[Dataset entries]
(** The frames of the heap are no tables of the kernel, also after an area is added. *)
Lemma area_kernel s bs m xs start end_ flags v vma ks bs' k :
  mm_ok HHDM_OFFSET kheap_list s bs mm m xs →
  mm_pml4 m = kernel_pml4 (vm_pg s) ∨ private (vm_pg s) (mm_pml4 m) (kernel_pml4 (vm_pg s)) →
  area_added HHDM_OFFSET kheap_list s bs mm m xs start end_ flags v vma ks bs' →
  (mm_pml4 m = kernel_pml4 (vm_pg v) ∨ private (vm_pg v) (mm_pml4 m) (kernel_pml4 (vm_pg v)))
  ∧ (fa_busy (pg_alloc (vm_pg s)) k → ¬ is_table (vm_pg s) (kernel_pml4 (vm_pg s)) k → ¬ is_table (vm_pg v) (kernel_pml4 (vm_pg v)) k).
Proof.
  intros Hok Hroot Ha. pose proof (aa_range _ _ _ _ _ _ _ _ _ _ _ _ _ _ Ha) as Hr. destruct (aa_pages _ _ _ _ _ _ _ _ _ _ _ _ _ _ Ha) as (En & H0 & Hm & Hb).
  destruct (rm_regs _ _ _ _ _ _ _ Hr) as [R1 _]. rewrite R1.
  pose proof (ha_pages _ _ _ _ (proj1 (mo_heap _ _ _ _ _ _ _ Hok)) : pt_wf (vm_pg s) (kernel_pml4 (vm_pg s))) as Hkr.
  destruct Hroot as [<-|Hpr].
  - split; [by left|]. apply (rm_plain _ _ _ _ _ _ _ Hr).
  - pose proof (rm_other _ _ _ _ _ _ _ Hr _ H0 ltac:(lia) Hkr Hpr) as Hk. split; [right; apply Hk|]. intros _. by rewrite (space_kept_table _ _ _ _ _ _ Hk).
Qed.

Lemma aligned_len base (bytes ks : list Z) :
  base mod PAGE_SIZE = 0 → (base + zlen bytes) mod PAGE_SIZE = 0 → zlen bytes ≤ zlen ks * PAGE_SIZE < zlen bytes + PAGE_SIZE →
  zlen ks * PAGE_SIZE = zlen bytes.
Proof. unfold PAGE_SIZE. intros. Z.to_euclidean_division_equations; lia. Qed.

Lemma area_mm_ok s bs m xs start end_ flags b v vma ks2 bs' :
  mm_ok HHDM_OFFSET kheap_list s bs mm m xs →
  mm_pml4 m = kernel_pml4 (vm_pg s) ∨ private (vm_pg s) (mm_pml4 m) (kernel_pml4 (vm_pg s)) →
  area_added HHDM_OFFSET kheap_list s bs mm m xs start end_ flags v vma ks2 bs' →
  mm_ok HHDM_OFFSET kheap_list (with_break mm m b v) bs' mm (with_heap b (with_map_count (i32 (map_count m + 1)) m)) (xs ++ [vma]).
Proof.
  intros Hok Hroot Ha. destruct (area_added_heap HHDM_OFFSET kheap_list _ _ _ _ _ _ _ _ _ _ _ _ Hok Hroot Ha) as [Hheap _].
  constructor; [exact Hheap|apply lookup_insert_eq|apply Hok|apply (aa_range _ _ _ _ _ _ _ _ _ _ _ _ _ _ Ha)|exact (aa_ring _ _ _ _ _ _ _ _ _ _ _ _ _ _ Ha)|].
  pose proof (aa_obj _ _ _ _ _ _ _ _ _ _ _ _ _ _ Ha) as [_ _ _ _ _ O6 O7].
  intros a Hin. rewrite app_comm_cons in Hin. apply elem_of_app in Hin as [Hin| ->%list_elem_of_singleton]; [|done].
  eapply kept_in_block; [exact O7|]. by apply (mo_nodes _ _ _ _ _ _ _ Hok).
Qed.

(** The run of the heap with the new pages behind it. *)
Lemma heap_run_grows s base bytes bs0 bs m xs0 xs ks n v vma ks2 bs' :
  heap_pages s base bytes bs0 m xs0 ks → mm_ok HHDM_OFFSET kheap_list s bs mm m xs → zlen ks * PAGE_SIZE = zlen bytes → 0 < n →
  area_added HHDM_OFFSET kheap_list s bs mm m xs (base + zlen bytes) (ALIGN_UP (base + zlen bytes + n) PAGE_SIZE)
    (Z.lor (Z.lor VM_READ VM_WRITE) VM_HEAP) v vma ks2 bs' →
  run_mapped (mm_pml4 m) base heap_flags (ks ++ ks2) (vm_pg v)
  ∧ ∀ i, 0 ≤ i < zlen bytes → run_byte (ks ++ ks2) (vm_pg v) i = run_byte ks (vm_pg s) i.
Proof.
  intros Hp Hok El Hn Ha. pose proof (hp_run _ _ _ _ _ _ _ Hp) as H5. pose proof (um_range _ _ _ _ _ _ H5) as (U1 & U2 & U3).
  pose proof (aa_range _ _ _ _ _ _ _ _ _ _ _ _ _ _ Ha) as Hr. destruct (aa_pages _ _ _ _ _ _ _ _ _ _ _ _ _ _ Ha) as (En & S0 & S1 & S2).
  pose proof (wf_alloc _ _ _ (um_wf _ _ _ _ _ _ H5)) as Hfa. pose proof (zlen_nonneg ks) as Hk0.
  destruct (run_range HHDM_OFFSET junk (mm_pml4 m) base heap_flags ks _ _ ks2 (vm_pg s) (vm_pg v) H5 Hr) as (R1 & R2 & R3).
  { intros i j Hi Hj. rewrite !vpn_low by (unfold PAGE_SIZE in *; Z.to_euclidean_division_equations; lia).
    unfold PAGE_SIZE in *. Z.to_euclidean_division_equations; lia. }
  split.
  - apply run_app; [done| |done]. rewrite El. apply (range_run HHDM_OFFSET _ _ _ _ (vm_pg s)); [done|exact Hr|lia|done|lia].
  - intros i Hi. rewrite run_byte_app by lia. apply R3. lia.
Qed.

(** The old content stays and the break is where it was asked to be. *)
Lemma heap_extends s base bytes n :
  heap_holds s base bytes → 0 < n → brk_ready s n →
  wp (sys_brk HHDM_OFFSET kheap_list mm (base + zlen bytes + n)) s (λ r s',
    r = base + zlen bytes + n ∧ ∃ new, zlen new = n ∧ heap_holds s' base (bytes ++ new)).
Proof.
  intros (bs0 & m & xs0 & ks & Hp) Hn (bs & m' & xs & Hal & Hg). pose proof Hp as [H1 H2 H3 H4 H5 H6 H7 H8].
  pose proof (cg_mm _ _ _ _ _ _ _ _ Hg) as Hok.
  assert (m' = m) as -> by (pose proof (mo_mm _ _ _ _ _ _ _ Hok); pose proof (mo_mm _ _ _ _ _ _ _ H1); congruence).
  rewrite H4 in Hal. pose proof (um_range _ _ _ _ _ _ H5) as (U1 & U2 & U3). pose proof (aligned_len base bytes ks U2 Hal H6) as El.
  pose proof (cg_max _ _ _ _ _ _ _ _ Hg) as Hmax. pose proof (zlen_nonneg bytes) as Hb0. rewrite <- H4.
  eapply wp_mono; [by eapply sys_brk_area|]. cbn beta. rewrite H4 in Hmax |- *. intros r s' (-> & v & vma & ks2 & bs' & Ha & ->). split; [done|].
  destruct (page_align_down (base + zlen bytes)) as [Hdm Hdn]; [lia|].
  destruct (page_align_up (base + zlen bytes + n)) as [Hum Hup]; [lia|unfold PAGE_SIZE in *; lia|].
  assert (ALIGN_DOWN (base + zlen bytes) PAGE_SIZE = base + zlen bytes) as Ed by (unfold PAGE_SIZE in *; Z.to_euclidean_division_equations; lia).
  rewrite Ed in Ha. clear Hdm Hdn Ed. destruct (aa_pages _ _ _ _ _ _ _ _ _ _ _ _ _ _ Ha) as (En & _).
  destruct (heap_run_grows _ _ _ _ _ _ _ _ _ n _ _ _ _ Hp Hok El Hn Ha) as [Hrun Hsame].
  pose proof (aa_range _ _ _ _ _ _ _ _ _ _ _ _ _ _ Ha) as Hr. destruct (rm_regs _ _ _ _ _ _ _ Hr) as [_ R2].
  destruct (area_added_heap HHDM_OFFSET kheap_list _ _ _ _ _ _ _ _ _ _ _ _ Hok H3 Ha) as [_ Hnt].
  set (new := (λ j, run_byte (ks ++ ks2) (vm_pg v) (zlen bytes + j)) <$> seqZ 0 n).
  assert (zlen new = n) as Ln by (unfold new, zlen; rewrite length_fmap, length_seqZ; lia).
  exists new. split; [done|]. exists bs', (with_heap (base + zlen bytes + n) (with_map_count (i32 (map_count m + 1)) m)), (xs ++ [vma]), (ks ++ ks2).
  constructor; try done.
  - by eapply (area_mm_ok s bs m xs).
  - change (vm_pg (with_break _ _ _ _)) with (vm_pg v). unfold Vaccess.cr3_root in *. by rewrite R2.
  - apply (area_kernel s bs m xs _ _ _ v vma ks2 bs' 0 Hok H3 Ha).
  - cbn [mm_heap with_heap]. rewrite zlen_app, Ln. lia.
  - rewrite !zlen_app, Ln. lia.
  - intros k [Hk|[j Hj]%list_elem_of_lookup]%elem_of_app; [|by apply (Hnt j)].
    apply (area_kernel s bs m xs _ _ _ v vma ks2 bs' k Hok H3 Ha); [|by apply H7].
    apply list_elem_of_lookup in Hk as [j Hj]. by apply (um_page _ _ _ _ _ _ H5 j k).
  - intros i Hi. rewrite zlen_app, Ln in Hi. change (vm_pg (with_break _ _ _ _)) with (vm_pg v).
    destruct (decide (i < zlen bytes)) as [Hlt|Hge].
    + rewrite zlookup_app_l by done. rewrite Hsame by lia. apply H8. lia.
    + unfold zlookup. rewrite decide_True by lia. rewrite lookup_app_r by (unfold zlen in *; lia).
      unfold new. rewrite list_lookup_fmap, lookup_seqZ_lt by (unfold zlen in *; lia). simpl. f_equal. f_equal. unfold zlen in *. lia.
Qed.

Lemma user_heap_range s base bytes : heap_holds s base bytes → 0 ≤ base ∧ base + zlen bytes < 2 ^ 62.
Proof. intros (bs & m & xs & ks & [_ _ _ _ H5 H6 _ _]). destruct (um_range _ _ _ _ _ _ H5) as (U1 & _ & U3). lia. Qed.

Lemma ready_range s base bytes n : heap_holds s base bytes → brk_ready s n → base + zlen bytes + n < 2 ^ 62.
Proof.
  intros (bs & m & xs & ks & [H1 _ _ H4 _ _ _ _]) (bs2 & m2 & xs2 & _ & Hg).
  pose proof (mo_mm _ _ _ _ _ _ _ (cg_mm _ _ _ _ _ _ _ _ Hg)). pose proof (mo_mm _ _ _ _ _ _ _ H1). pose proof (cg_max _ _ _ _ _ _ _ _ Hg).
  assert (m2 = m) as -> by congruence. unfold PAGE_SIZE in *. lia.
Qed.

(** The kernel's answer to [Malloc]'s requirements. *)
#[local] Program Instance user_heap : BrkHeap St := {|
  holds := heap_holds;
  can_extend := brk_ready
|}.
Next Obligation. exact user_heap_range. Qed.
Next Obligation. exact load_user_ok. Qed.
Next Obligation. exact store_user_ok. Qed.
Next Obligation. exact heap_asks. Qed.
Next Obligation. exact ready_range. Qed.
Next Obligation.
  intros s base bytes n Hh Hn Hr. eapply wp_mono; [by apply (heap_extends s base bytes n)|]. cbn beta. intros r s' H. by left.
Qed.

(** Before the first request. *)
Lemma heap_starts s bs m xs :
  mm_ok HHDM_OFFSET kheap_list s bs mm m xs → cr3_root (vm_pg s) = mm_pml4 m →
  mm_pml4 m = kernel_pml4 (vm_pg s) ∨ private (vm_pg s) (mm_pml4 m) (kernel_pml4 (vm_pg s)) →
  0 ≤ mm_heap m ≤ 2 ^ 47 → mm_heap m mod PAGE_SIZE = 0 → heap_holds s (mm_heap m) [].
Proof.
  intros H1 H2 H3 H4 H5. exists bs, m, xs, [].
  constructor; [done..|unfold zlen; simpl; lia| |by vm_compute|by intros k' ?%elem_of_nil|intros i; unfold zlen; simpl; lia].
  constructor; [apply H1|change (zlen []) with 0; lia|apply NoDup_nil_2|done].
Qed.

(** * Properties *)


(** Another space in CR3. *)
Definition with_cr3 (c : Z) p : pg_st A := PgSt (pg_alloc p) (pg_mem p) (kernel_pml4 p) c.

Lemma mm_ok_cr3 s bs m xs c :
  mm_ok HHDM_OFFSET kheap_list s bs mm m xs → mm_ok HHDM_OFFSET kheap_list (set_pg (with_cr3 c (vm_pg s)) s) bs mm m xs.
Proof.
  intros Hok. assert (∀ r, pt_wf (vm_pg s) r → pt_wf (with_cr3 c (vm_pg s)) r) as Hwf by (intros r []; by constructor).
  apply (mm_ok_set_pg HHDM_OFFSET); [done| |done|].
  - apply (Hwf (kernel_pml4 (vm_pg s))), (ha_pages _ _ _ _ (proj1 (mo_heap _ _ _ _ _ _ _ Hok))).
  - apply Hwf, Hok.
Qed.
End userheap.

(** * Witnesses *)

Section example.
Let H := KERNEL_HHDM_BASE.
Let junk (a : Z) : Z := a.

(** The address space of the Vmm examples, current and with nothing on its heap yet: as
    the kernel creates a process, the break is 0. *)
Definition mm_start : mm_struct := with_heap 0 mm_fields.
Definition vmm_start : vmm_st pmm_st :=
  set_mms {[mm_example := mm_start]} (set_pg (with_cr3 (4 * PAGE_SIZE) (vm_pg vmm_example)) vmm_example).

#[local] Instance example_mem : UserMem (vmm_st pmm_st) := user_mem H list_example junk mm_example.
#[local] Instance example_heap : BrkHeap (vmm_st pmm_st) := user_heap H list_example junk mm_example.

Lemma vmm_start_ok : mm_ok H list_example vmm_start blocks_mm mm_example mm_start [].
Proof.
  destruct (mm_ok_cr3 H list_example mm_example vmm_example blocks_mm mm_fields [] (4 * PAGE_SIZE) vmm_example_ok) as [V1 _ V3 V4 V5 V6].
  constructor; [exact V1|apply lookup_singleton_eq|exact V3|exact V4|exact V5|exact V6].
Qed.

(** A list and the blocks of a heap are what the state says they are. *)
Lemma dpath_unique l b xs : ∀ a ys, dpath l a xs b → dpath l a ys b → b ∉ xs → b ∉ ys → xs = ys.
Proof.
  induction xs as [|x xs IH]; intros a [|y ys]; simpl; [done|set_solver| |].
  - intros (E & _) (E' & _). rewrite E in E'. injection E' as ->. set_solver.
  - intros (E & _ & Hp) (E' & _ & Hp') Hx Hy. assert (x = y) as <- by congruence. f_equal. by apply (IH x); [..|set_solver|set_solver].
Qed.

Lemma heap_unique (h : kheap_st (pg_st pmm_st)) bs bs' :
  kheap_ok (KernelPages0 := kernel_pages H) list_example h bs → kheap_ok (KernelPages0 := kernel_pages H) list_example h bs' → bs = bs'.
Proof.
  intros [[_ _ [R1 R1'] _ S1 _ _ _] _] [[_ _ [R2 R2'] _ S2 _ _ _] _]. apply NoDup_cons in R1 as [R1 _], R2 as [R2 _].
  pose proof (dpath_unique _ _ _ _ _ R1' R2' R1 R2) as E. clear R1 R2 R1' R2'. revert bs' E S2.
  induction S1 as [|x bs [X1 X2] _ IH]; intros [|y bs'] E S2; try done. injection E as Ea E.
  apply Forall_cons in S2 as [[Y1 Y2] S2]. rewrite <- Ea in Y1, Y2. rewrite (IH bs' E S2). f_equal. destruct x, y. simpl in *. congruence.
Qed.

**WORK REQUEST**
In the entries above, find the line holding "pose proof (ha_pages" and the line holding "Lemma aligned_len base", then retype exactly those two lines and every line between them, and nothing else.

**SOLVED EXERCISE**
  pose proof (ha_pages _ _ _ _ (proj1 (mo_heap _ _ _ _ _ _ _ Hok)) : pt_wf (vm_pg s) (kernel_pml4 (vm_pg s))) as Hkr.
  destruct Hroot as [<-|Hpr].
  - split; [by left|]. apply (rm_plain _ _ _ _ _ _ _ Hr).
  - pose proof (rm_other _ _ _ _ _ _ _ Hr _ H0 ltac:(lia) Hkr Hpr) as Hk. split; [right; apply Hk|]. intros _. by rewrite (space_kept_table _ _ _ _ _ _ Hk).
Qed.

Lemma aligned_len base (bytes ks : list Z) :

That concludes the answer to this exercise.